National has ushered in its new leadership with Todd Muller and Nikki Kaye, but have they picked the people who can win the election in 120 days?
Former political editor, and now partner at law firm Dentons Kensington Swan Linda Clark told Checkpoint the leadership change was about more than the hope of winning the election.
"If they're going to lose, is the loss going to be a more respectable one? In other words, are more National MPs going to hold on to their jobs? That's first and foremost what [National] were thinking about today."
The second question for National was if it could "pull off the miraculous" and come back from recent low poll results to have a chance at winning in September 2020, Clark said.
"I think the answer to the first part of that is yes they're in a better position under Todd Muller than they were under Simon Bridges. The second one - it's a risk, he's got a big job ahead of him, he understands that, but I think he could be the right guy.
"He certainly gives National a much better chance at the election in a couple of months' time."
National had been a very successful opposition party, Clark said.
"It has kept Labour on the back foot for a lot of that time, it has held its polling, its popularity up in the 40s which is actually remarkable for any opposition. It has put the nail in the coffin for capital gains, KiwiBuild and a bunch of other policies, so there are strong people in that team and they know how to be a successful opposition.

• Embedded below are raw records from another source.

(** mappingFor returns the RESTMapping for the Kind given, or the Kind
    referenced by the resource.  Prefers a fully specified
    GroupVersionResource match.  If one is not found, we match on a fully
    specified GroupVersionKind, or fallback to a match on GroupKind. *)
Definition mappingFor (b : Builder) (resourceOrKindArg : string)
  : outcome (result RESTMapping) :=
  let '(fullySpecifiedGVR, groupResource) := ParseResourceArg resourceOrKindArg in
  let gvk := GVK "" "" "" in
  match restMapperFn b with
  | None => Panics                     (* the call of the nil function *)
  | Some (Err e) => Returns (Err e)
  | Some (Ok None) =>
      (* one of the two calls of KindFor is always made: the first when
         there is a fully specified resource, the second otherwise, gvk
         being empty then *)
      Panics
  | Some (Ok (Some restMapper)) =>
      Returns (
      let gvk := match fullySpecifiedGVR with
                 | Some gvr => fst (KindFor restMapper gvr)
                 | None => gvk
                 end in
      let gvk := if GVK_Empty gvk
                 then fst (KindFor restMapper (GR_WithVersion groupResource ""))
                 else gvk in
      if negb (GVK_Empty gvk)
      then RESTMapping_ restMapper (GVK_GroupKind gvk) (gvk_Version gvk)
      else
        let '(fullySpecifiedGVK, groupKind) := ParseKindArg resourceOrKindArg in
        let fullySpecifiedGVK := match fullySpecifiedGVK with
                                 | None => GK_WithVersion groupKind ""
                                 | Some g => g
                                 end in
        let found :=
          if negb (GVK_Empty fullySpecifiedGVK)
          then match RESTMapping_ restMapper (GVK_GroupKind fullySpecifiedGVK)
                                  (gvk_Version fullySpecifiedGVK) with
               | Ok mapping => Some mapping
               | Err _ => None
               end
          else None in
        match found with
        | Some mapping => Ok mapping
        | None =>
            match RESTMapping_ restMapper groupKind (gvk_Version gvk) with
            | Err e =>
                (* if the error is not a NoKindMatchError, then we had trouble
                   doing discovery, so we should return the original error *)
                if IsNoMatchError e
                then Err (Errorf "the server doesn't have a resource type %q"
                                 [gr_Resource groupResource])
                else Err e
            | Ok mapping => Ok mapping
            end
        end)
  end.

"Simon Bridges has tin ear, and we saw that most recently in the last couple of weeks and days even.
"He was very oppositional, very negative, very provocative, very bullish… and New Zealanders don't like that. Todd painted himself absolutely accurately, I think, today as someone who's going to campaign more positively.
"He said 'I'm interested in you, I'm not interested in knocking down the government'. He is authentic, what you see is what you get.
"He was a successful person in business, but he's been in politics and interested in politics through and through, and he was in politics when I was a reporter there a long time ago, and he was a young man working for Jim Bolger. And he's very much in the Jim Bolger school of politics."
Why is Nikki Kaye, a former government minister, not the new National leader?
Clark said the party was a broad church of conservatives and liberals.
"The most successful combinations in National's history have been when you've had a combination in the leadership between conservative on one side and progressive on the other.
"Nikki Kaye is probably the most liberal person, or one of the two or three most liberal people in that caucus. She simply would never have the numbers to take the top job, but in conjunction with a more conservative, sort of caring, conservative kind of leader figure, she would and obviously did have the numbers to come in as the deputy.
"But it's the combination of those skills, rather than having all of the skills, tied up in one individual.
"They are going to work very well as a team, and I think if you look at the body language between the two of them - I know it was an odd day today with the physical distancing and so forth, but - they have a relationship that I think will be more akin to Grant Robertson's relationship with Jacinda Ardern, where the two of them are mates, you can see that they get on with each other.
"They understand each other, they're not going to be treading on each other's toes, it'll be very much that kind of relationship, but obviously without the charisma factor that you get with the current Prime Minister."
Ousted deputy leader Paula Bennett has been National's campaign manager for the upcoming election. Clark said she would surely have to give up that role as well.
"Paula Bennett was a phenomenon in her own right, I'd be amazed if she stayed on at all and I don't see why she should or would.
"She would have run a very negative campaign, and [Muller] has made it very clear today that he is going to run a positive and a collaborative campaign.
"And watch that Winston Peters stuff because if the National Party doesn't do a deal or doesn't show that it's willing to do it a deal with Winston it will not get the numbers to get across on the night.
"And I would expect as a natural collaborator - which is what Todd Muller is - that he will actually put out an olive branch in that direction of eventually because he's pragmatic and that's why he will be valued by National."